EXERCISE DIRECTIONS: Go line by line through the entries below and copy those containing the string "files".

::: SUPPLIED RECORDS :::

Lemma subset_aoi_fallback_recovers_witness :
  (subset_aoi 1%positive 3%positive "out.shp" true Ref.world0).2
    = inr true /\
  files (subset_aoi 1%positive 3%positive "out.shp" true Ref.world0).1
    = <["out.shp" :=
          {| crs := "EPSG:4326"; columns := ["osm_id"];
             rows := [mkRow 0 (3, 3)%Z {["osm_id" := VStr "p"]}] |}]>
        (files Ref.world0) /\
  stdout (subset_aoi 1%positive 3%positive "out.shp" true Ref.world0).1
    = (stdout Ref.world0 ++ take 1 intersect_log
       ++ retry_log
            (LibraryError "overlay: only polygon geometries are supported"))%list.
Proof.
  apply (subset_aoi_fallback_recovers 1%positive 3%positive "out.shp"
           Ref.world0
           (LibraryError "overlay: only polygon geometries are supported")
           Ref.aoi_frame Ref.poi).
  - vm_compute. reflexivity.
  - vm_compute. reflexivity.
  - vm_compute. reflexivity.
  - vm_compute. reflexivity.
  - vm_compute. reflexivity.
Defined.

Lemma subset_aoi_true_file_exists_witness :
  is_Some
    (files (subset_aoi 1%positive 3%positive "out.shp" true Ref.world0).1
       !! "out.shp").
Proof.
  apply (subset_aoi_true_file_exists 1%positive 3%positive "out.shp" true
           Ref.world0).
  vm_compute. reflexivity.
Defined.

Lemma subset_aoi_unwritable_path_witness :
  (subset_aoi 1%positive 2%positive "" true Ref.world0).2 = inr false.
Proof.
  apply (subset_aoi_unwritable_path 1%positive 2%positive "" true Ref.world0).
  intros df fs. vm_compute. discriminate.
Defined.

Lemma subset_aoi_true_overlay_or_selection_witness :
  (exists R,
     overlay_intersection Ref.aoi_frame Ref.poi = inr R /\
     files (subset_aoi 1%positive 3%positive "out.shp" true Ref.world0).1
       !! "out.shp" = Some R) \/
  (exists sel,
     join_selection Ref.aoi_frame Ref.poi = inr sel /\
     files (subset_aoi 1%positive 3%positive "out.shp" true Ref.world0).1
       !! "out.shp" = Some sel).
Proof.
  apply (subset_aoi_true_overlay_or_selection 1%positive 3%positive "out.shp"
           Ref.world0 Ref.aoi_frame Ref.poi).
  - vm_compute. reflexivity.
  - vm_compute. reflexivity.
  - vm_compute. reflexivity.
Defined.

Lemma subset_aoi_join_disjoint_witness :
  (subset_aoi 1%positive 2%positive "out.shp" false Ref.world1).2
    = inr false /\
  files (subset_aoi 1%positive 2%positive "out.shp" false Ref.world1).1
    = files Ref.world1.
Proof.
  apply (subset_aoi_join_disjoint 1%positive 2%positive "out.shp" Ref.world1
           Ref.aoi_frame Ref.far_roads
           {| crs := "EPSG:4326";
              columns := ["name"; "index_right"; "osm_id"]; rows := [] |}).
  - vm_compute. reflexivity.
  - vm_compute. reflexivity.
  - vm_compute. reflexivity.
  - reflexivity.
  - intros df fs Hrows. unfold to_file_outcome, Ref.lib, Ref.write.
    rewrite Hrows. by eexists.
Defined.

(** ** plot_shapefile *)

Section PlotMore.

Context {Layer Color : Type} (Paired : list Color).

Implicit Types (w : @PlotWorld Layer Color)
  (default : gmap string (@PyVal Color))
  (gs : option (list (string * @PyVal Color))).

Lemma foldl_insert_lookup (kvs : list (string * @PyVal Color)) default k :
  foldl (fun (d : gmap string PyVal) '(k, v) => <[k := v]> d) default kvs !! k
  = match foldl (fun (d : gmap string PyVal) '(k, v) => <[k := v]> d) ∅ kvs
          !! k with
    | Some v => Some v
    | None => default !! k
    end.
Proof.
  revert default. induction kvs as [|[k' v'] kvs IH]; intros default.
  - cbn. by rewrite lookup_empty.
  - cbn [foldl]. rewrite IH, (IH (<[k' := v']> ∅)).
    destruct (foldl _ ∅ kvs !! k); [done|].
    destruct (decide (k' = k)) as [->|Hne].
    + by rewrite !lookup_insert_eq.
    + by rewrite !lookup_insert_ne, lookup_empty by done.
Qed.

(** A merged setting is the caller's when supplied, the default otherwise. *)
Lemma merge_settings_lookup default gs k :
  merge_settings default gs !! k
  = match supplied gs k with Some v => Some v | None => default !! k end.
Proof.
  destruct gs as [[|kv kvs]|]; cbn [merge_settings supplied]; [done| |done].
  apply foldl_insert_lookup.
Qed.

(** [plot_shapefile] is the body run with the merged settings, in a world
    with two fresh iterators over the palette. *)
Lemma plot_shapefile_unfold (layers : list Layer) gs w :
  plot_shapefile Paired layers gs w
  = plot_body
      (merge_settings
         (default_settings
            (PIter (fresh (dom (iterators w))))
            (PIter (fresh (dom (<[fresh (dom (iterators w)) := Paired]>
                                  (iterators w))))))
         gs)
      layers
      {| iterators :=
           <[fresh (dom (<[fresh (dom (iterators w)) := Paired]>
                           (iterators w))) := Paired]>
             (<[fresh (dom (iterators w)) := Paired]> (iterators w));
         axes := axes w; grid := grid w; style := style w;
         saved := saved w |}.
Proof. reflexivity. Qed.

Lemma pick_keeps default k w :
  axes (pick default k w).1 = axes w /\
  grid (pick default k w).1 = grid w /\
  style (pick default k w).1 = style w /\
  saved (pick default k w).1 = saved w.
Proof.
  unfold pick, dict_get, bind, next, ret, raise.
  repeat (case_match; simplify_eq/=; try done).
Qed.

(** The loop draws; it does not touch the grid, the style or saved files. *)
Lemma plot_loop_keeps default (layers : list Layer) i w w' r :
  plot_loop default layers i w = (w', r) ->
  grid w' = grid w /\ style w' = style w /\ saved w' = saved w.
Proof.
  revert i w. induction layers as [|s layers IH]; intros i w Hrun.
  { cbv [plot_loop ret] in Hrun. by simplify_eq. }
  cbn [plot_loop] in Hrun. unfold bind at 1 in Hrun.
  destruct (pick_keeps default "edgecolor" w) as (_ & Hg1 & Hs1 & Hv1).
  destruct (pick default "edgecolor" w) as [w1 [e|edge]];
    cbn in Hg1, Hs1, Hv1.
  { simplify_eq. by repeat split. }
  unfold bind at 1 in Hrun.
  destruct (pick_keeps default "color" w1) as (_ & Hg2 & Hs2 & Hv2).
  destruct (pick default "color" w1) as [w2 [e|col]];
    cbn in Hg2, Hs2, Hv2.
  { simplify_eq. repeat split; congruence. }
  erewrite bind_ok in Hrun by reflexivity.
  apply IH in Hrun as (-> & -> & ->). cbn. repeat split; congruence.
Qed.

(** The body when the loop raises: the exception leaves at once. *)
Lemma plot_body_loop_raises default (layers : list Layer) w w1 e :
  plot_loop default layers 0 (subplots w).1 = (w1, inl e) ->
  plot_body default layers w = (w1, inl e).
Proof.
  intros Hloop. unfold plot_body. erewrite bind_ok by reflexivity.
  by rewrite (bind_err _ _ _ _ _ Hloop).
Qed.

(** The body when the loop completes and no save path is set. *)
Lemma plot_body_no_save default (layers : list Layer) w w1 i :
  plot_loop default layers 0 (subplots w).1 = (w1, inr i) ->
  default !! "save" = Some (PStr "") ->
  plot_body default layers w =
    ({| iterators := iterators w1; axes := axes w1; grid := false;
        style := "whitegrid"; saved := saved w1 |}, inr tt).
Proof.
  intros Hloop Hsave. unfold plot_body. erewrite bind_ok by reflexivity.
  rewrite (bind_ok _ _ _ _ _ Hloop).
  erewrite bind_ok by reflexivity. erewrite bind_ok by reflexivity.
  erewrite bind_ok by (unfold dict_get; rewrite Hsave; reflexivity).
  done.
Qed.

(** The body when the loop completes and a save path and format are set. *)
Lemma plot_body_save default (layers : list Layer) w w1 i p f :
  plot_loop default layers 0 (subplots w).1 = (w1, inr i) ->
  default !! "save" = Some (PStr p) ->
  p <> "" ->
  default !! "format" = Some (PStr f) ->
  plot_body default layers w =
    ({| iterators := iterators w1; axes := axes w1; grid := false;
        style := "whitegrid"; saved := <[p := (f, axes w1)]> (saved w1) |},
     inr tt).
Proof.
  intros Hloop Hsave Hp Hfmt. unfold plot_body.
  erewrite bind_ok by reflexivity. rewrite (bind_ok _ _ _ _ _ Hloop).
  erewrite bind_ok by reflexivity. erewrite bind_ok by reflexivity.
  erewrite bind_ok by (unfold dict_get; rewrite Hsave; reflexivity).
  assert (Htruthy : truthy (@PStr Color p) = true) by (by destruct p).
  rewrite Htruthy.
  erewrite bind_ok by (unfold dict_get; rewrite Hsave; reflexivity).
  erewrite bind_ok by (unfold dict_get; rewrite Hfmt; reflexivity).
  done.
Qed.

(** What is on the axes after the body is what the loop drew. *)
Lemma plot_body_axes default (layers : list Layer) w :
  axes (plot_body default layers w).1
  = axes (plot_loop default layers 0 (subplots w).1).1.
Proof.
  unfold plot_body. erewrite bind_ok by reflexivity. cbn [subplots fst].
  unfold bind at 1.
  destruct (plot_loop default layers 0 _) as [w1 [e|i]]; cbn [fst]; [done|].
  unfold bind, ax_grid, set_style, dict_get, savefig, ret, raise. cbn.
  repeat (case_match; simplify_eq/=; try done).
Qed.

Lemma default_settings_lookup (e c : @PyVal Color) :
  default_settings e c !! "edgecolor" = Some e /\
  default_settings e c !! "color" = Some c /\
  default_settings e c !! "save" = Some (PStr "") /\
  default_settings e c !! "format" = Some (PStr "png").
Proof.
  unfold default_settings. repeat split; by simplify_map_eq.
Qed.

(** One iterator shared by edge and fill: each layer takes two items, and
    the loop stops at the first layer that cannot have both. *)
Lemma plot_loop_shared default it :
  default !! "edgecolor" = Some (PIter it) ->
  default !! "color" = Some (PIter it) ->
  forall (layers : list Layer) (l : list Color) i w,
    iterators w !! it = Some l ->
    (2 * length layers <= length l ->
     exists w',
       plot_loop default layers i w = (w', inr (i + length layers)) /\
       axes w' = (axes w ++ alternating layers l)%list) /\
    (length l < 2 * length layers ->
     (plot_loop default layers i w).2 = inl StopIteration).
Proof.
  intros He Hc. induction layers as [|s layers IH]; intros l i w Hl.
  - split; [|cbn; lia]. intros _. exists w. cbn.
    by rewrite app_nil_r, Nat.add_0_r.
  - destruct l as [|e [|c l]].
    + split; [cbn; lia|]. intros _. cbn [plot_loop].
      by rewrite (bind_err _ _ _ _ _ (pick_iter_exhausted _ _ _ _ He Hl)).
    + split; [cbn; lia|]. intros _. cbn [plot_loop].
      rewrite (bind_ok _ _ _ _ _ (pick_iter _ _ _ _ _ _ He Hl)).
      erewrite bind_err; [done|].
      apply (pick_iter_exhausted _ _ it); [done|]. apply lookup_insert_eq.
    + cbn [plot_loop].
      rewrite (bind_ok _ _ _ _ _ (pick_iter _ _ _ _ _ _ He Hl)).
      erewrite bind_ok; last first.
      { apply (pick_iter _ _ it c l); [done|]. apply lookup_insert_eq. }
      erewrite bind_ok by reflexivity.
      match goal with |- context [plot_loop _ _ _ ?w0] => set (w3 := w0) end.
      destruct (IH l (i + 1) w3) as [IHok IHstop].
      { apply lookup_insert_eq. }
      split.
      * intros Hlen. cbn in Hlen.
        destruct IHok as (w' & Hrun & Hax); [lia|].
        exists w'. rewrite Hrun. cbn in *.
        split; [f_equal; f_equal; lia|].
        by rewrite Hax, <- app_assoc.
      * intros Hlen. cbn in Hlen. apply IHstop. lia.
Qed.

:::

THE ANSWER:
  files (subset_aoi 1%positive 3%positive "out.shp" true Ref.world0).1
        (files Ref.world0) /\
    (files (subset_aoi 1%positive 3%positive "out.shp" true Ref.world0).1
     files (subset_aoi 1%positive 3%positive "out.shp" true Ref.world0).1
     files (subset_aoi 1%positive 3%positive "out.shp" true Ref.world0).1
  files (subset_aoi 1%positive 2%positive "out.shp" false Ref.world1).1
    = files Ref.world1.
(** The loop draws; it does not touch the grid, the style or saved files. *)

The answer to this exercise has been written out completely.